Mesmo na forma típica que é caracterizada por ausência total ou parcial do útero e vagina, as mulheres não são afetadas da mesma forma já que, no que diz respeito à vagina, há mulheres que não têm aplasia total da vagina não necessitando de qualquer cirurgia. Num pequeno número de casos que têm apenas uma aplasia vaginal discreta podem iniciar a sua atividade sexual sem qualquer constrangimento, não necessitando de qualquer procedimento adicional. No que diz respeito à forma atípica estão associadas outras malformações, nomeadamente renais, as mais frequentes, em graus diversos. A associação de MURCS é a forma com alterações mais graves.
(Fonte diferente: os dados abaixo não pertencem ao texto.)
Lemma mains_run p h ts view mains st e :
  writing p h ts None e ->
  (forall k, k ∈ mains -> exists v, TV_SubTree (Store st) view (StateTreeCfg k) = Ok v /\ dumpable v) ->
  exists e', mfor mains (fun k => t ← sub_view view (StateTreeCfg k); dumpTree (tree_name k) "" t) (mkSnapRun st e) =
      (mkSnapRun st e', Ok tt) /\
    writing p h (ts ++ (dumped <$> main_trees (Store st) view mains)) None e' /\ same_files p e e'.
Proof.
  revert ts e. induction mains as [|k mains IH]; intros ts e W Hm.
  { exists e. cbn. rewrite app_nil_r. done. }
  destruct (Hm k) as (v & Hv & Hd); [left|]. destruct (dumpTree_run p h ts (tree_name k) "" v st e W Hd) as (e1 & R1 & W1 & S1).
  destruct (IH _ _ W1) as (e2 & R2 & W2 & S2); [intros k' Hk'; apply Hm; by right|]. exists e2. split_and!.
  - eapply mfor_run; [|exact R2].
    rewrite (bind_run_Ok (sub_view view (StateTreeCfg k)) _ _ (mkSnapRun st e) v); [exact R1|].
    unfold sub_view, of_state, zoom, mbind, gom_bind, gets, lift. cbn [r_state]. by rewrite Hv.
  - rewrite <- app_assoc in W2. cbn [main_trees omap list_omap]. rewrite Hv. exact W2.
  - intros q Hq. by rewrite S2, S1.
Qed.

(** A child tree is there, or it is absent in one of the ways that the snapshot accepts. *)
Definition child_fine (d : DB) (processes : TreeView) (name : StateChildTree) (pid : bytes) : Prop :=
  match TV_SubTree d processes (WithKey (StateChildTreeCfg name) pid) with
  | Ok v => dumpable v
  | Err e => no_child e = true
  | Panic _ => False
  end.

Lemma dump_child_run p h ts view processes name pid st e :
  writing p h ts None e -> TV_SubTree (Store st) view (StateTreeCfg TreeProcess) = Ok processes ->
  child_fine (Store st) processes name pid ->
  exists e', dump_child view name pid (mkSnapRun st e) = (mkSnapRun st e', Ok tt) /\
    writing p h (ts ++ (dumped <$> option_list (child_tree (Store st) processes name pid))) None e' /\ same_files p e e'.
Proof.
  intros W Hp Hc. unfold dump_child.
  assert (Hsub : forall v cfg, sub_view v cfg (mkSnapRun st e) = (mkSnapRun st e, TV_SubTree (Store st) v cfg)) by done.
  rewrite (bind_run_Ok (wrapping _ _) _ _ (mkSnapRun st e) processes) by (apply wrapping_Ok; by rewrite Hsub, Hp). cbv beta.
  unfold child_fine, child_tree in *. destruct (TV_SubTree (Store st) processes _) as [v|err|w] eqn:Hv; [| |done].
  - rewrite (bind_run_Ok _ _ _ _ _ (catch_run _ _ _ _ (eq_trans (Hsub _ _) (f_equal (pair _) Hv)) eq_refl)). cbv beta.
    by apply dumpTree_run.
  - rewrite (bind_run_Ok _ _ _ _ _ (catch_run _ _ _ _ (eq_trans (Hsub _ _) (f_equal (pair _) Hv)) eq_refl)). cbv beta.
    rewrite Hc. exists e. cbn. rewrite app_nil_r. done.
Qed.

Lemma child_pids_run p h ts view processes name pids st e :
  writing p h ts None e -> TV_SubTree (Store st) view (StateTreeCfg TreeProcess) = Ok processes ->
  (forall pid, pid ∈ pids -> child_fine (Store st) processes name pid) ->
  exists e', mfor pids (fun pid => dump_child view name pid) (mkSnapRun st e) = (mkSnapRun st e', Ok tt) /\
    writing p h (ts ++ (dumped <$> omap (child_tree (Store st) processes name) pids)) None e' /\ same_files p e e'.
Proof.
  intros W Hp. revert ts e W. induction pids as [|pid pids IH]; intros ts e W Hc.
  { exists e. cbn. rewrite app_nil_r. done. }
  destruct (dump_child_run p h ts view processes name pid st e W Hp) as (e1 & R1 & W1 & S1); [apply Hc; left|].
  destruct (IH _ _ W1) as (e2 & R2 & W2 & S2); [intros q Hq; apply Hc; by right|]. exists e2. split_and!.
  - by eapply mfor_run.
  - rewrite <- app_assoc in W2. cbn [omap list_omap]. destruct (child_tree _ _ _ pid); exact W2.
  - intros q Hq. by rewrite S2, S1.
Qed.

Lemma children_run p h ts view processes children pids st e :
  writing p h ts None e -> TV_SubTree (Store st) view (StateTreeCfg TreeProcess) = Ok processes ->
  (forall name pid, name ∈ children -> pid ∈ pids -> child_fine (Store st) processes name pid) ->
  exists e', mfor children (fun name => mfor pids (fun pid => dump_child view name pid)) (mkSnapRun st e) = (mkSnapRun st e', Ok tt) /\
    writing p h (ts ++ (dumped <$> child_trees (Store st) processes children pids)) None e' /\ same_files p e e'.
Proof.
  intros W Hp. revert ts e W. induction children as [|name children IH]; intros ts e W Hc.
  { exists e. cbn. rewrite app_nil_r. done. }
  destruct (child_pids_run p h ts view processes name pids st e W Hp) as (e1 & R1 & W1 & S1); [intros; apply Hc; [left|done]|].
  destruct (IH _ _ W1) as (e2 & R2 & W2 & S2); [intros n q Hn Hq; apply Hc; [by right|done]|]. exists e2. split_and!.
  - by eapply mfor_run.
  - rewrite <- app_assoc, <- fmap_app in W2. exact W2.
  - intros q Hq. by rewrite S2, S1.
Qed.

Lemma process_ids_perm processes : process_ids processes ≡ₚ (map_to_list (leaves (tv_tree processes))).*1.
Proof.
  unfold process_ids, Tree_IterateLeaves.
  destruct (iter_branch (list bytes) (tv_tree processes) (fun pids key _ => (pids ++ [key], false)) []) as (order & Hperm & ->).
  rewrite <- Hperm. enough (Hf : forall l, fold_left (fun acc kv => (acc ++ [kv.1], false).1) order l = l ++ order.*1) by by rewrite Hf.
  clear. induction order as [|[k v] order IH]; intros l; cbn; [by rewrite app_nil_r|]. rewrite IH. by rewrite <- app_assoc.
Qed.

Lemma ListProcessIDs_committed st processes :
  TV_SubTree (Store st) (mainTreeView st) (StateTreeCfg TreeProcess) = Ok processes ->
  ListProcessIDs true st = (st, Ok (process_ids processes)).
Proof.
  intros Hp. unfold ListProcessIDs, mainTreeViewer, V_SubTree, V_Iterate, mbind, gom_bind, gets, lift, mret, gom_ret. by rewrite Hp.
Qed.

Definition snapshot_path (dataDir : string) (height : Z) : string :=
  path_Join [dataDir; storageDirectory; snapshotsDirectory; big_String height].

(** The trees of a state, in the order of the snapshot. *)
Definition state_trees (st : State) (processes : TreeView) (mains : list StateTree) (children : list StateChildTree) : list tree_dump :=
  view_dump "Main" "" (mainTreeView st) :: main_trees (Store st) (mainTreeView st) mains ++
  child_trees (Store st) processes children (process_ids processes).

Definition state_header (st : State) (height : Z) (trees : list tree_dump) : SnapshotHeader :=
  mkSnapshotHeader snapshotHeaderVersion (arbo_root (tv_tree (mainTreeView st))) (chainID st) height (fst <$> (dumped <$> trees)).

(** The run up to [Save]. *)
Lemma State_snapshot_trees dataDir mains children st processes height disk s0 buf :
  let trees := state_trees st processes mains children in
  let p := snapshot_path dataDir height in
  StateDB_Version (Store st) = Ok height -> dumpable (mainTreeView st) ->
  (forall k, k ∈ mains -> exists v, TV_SubTree (Store st) (mainTreeView st) (StateTreeCfg k) = Ok v /\ dumpable v) ->
  TV_SubTree (Store st) (mainTreeView st) (StateTreeCfg TreeProcess) = Ok processes ->
  (forall name pid, name ∈ children -> pid ∈ process_ids processes -> child_fine (Store st) processes name pid) ->
  gob_Encode (state_header st height trees) = inr buf ->
  exists e, State_snapshot dataDir mains children (mkSnapRun st (mkSnapEnv disk s0)) = (mkSnapRun st e, Ok p) /\
    e_disk e !! p = Some (snapshot_file buf (dumped <$> trees)) /\
    forall q, q <> p -> q <> p +:+ ".tmp" -> e_disk e !! q = disk !! q.
Proof.
  intros trees p Hh Hd Hm Hp Hc Hbuf. destruct (start_run p (arbo_root (tv_tree (mainTreeView st))) (chainID st) height disk) as (e1 & R1 & W1 & S1).
  destruct (dumpTree_run _ _ _ "Main" "" (mainTreeView st) st _ W1 Hd) as (e2 & R2 & W2 & S2).
  destruct (mains_run _ _ _ (mainTreeView st) mains st _ W2 Hm) as (e3 & R3 & W3 & S3).
  destruct (children_run _ _ _ (mainTreeView st) processes children (process_ids processes) st _ W3 Hp Hc) as (e4 & R4 & W4 & S4).
  assert (Htrees : (([] ++ [dumped (view_dump "Main" "" (mainTreeView st))]) ++ (dumped <$> main_trees (Store st) (mainTreeView st) mains)) ++
    (dumped <$> child_trees (Store st) processes children (process_ids processes)) = dumped <$> trees)
    by (unfold trees, state_trees; cbn; by rewrite fmap_app).
  rewrite Htrees in W4. destruct (Save_run _ _ _ _ buf W4 Hbuf) as (e5 & R5 & Hf & _ & Ho). exists e5. split_and!; [|exact Hf|].
  - unfold State_snapshot. erewrite bind_run_Ok by reflexivity. cbv beta.
    rewrite (bind_run_Ok (of_state LastHeight) _ _ (mkSnapRun st (mkSnapEnv disk s0)) height)
      by (apply of_state_run; unfold LastHeight, mbind, gom_bind, gets, lift; by rewrite Hh). cbv beta.
    erewrite (bind_run_Ok (of_state (lift _))) by reflexivity. cbv beta.
    rewrite (bind_run_Ok (of_env (modify _)) _ _ (mkSnapRun st (mkSnapEnv disk zero_snapshot)) tt) by done. cbv beta.
    unfold start_snapshot in R1. apply bind_Ok in R1 as ([] & e1a & Ra & R1). apply bind_Ok in R1 as ([] & e1b & Rb & R1).
    apply bind_Ok in R1 as ([] & e1c & Rc & R1).
    rewrite (bind_run_Ok _ _ _ _ _ (of_env_run _ st _ _ _ Ra)). cbv beta. rewrite (bind_run_Ok _ _ _ _ _ (of_env_run _ st _ _ _ Rb)). cbv beta.
    rewrite (bind_run_Ok _ _ _ _ _ (of_env_run _ st _ _ _ Rc)). cbv beta.
    erewrite (bind_run_Ok (of_state (gets chainID))) by reflexivity. cbv beta. cbn [r_state].
    rewrite (bind_run_Ok _ _ _ _ _ (of_env_run _ st _ _ _ R1)). cbv beta.
    rewrite (bind_run_Ok _ _ _ _ _ R2). cbv beta. rewrite (bind_run_Ok _ _ _ _ _ R3). cbv beta.
    rewrite (bind_run_Ok _ _ _ _ _ (of_state_run _ _ e3 _ (ListProcessIDs_committed st processes Hp))). cbv beta.
    rewrite (bind_run_Ok _ _ _ _ _ R4). cbv beta.
    erewrite (bind_run_Ok (of_env Snapshot_Path)) by reflexivity. cbv beta. cbn [r_env].
    rewrite (bind_run_Ok _ _ _ _ _ (of_env_run _ st _ _ _ R5)). cbv beta. unfold mret, gom_ret. by rewrite (wr_path _ _ _ _ _ W4).
  - intros q Hq Hq'. by rewrite Ho, S4, S3, S2, S1.
Qed.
Quais as repostas da medicina em relação às mulheres com MRKH?
A aposta tem que ser sobretudo a dois níveis. Um deles é possibilitar uma sexualidade satisfatória, já que há que ter em conta que num número elevado de casos poderá haver necessidade de uma intervenção cirúrgica (vaginoplastia) quando há ausência total da vagina, ou nos outros casos (ausência parcial) incentivar o uso de moldes/dilatadores vaginais que ao corrigir este problema anatómico possibilite uma sexualidade igual a todas as outras mulheres. Num segundo nível falamos em desejo de engravidar e aí apostar na transplantação uterina associada a técnicas de procriação medicamente assistida. A sociedade também pode e deve envolver-se no que diz respeito à legislação adequada sobre a gestação de substituição e facilitar o processo de adoção por parte destes casais. O apoio psicológico e o estar sempre presente para esclarecer e ajudar por parte da equipa médica também é muito importante.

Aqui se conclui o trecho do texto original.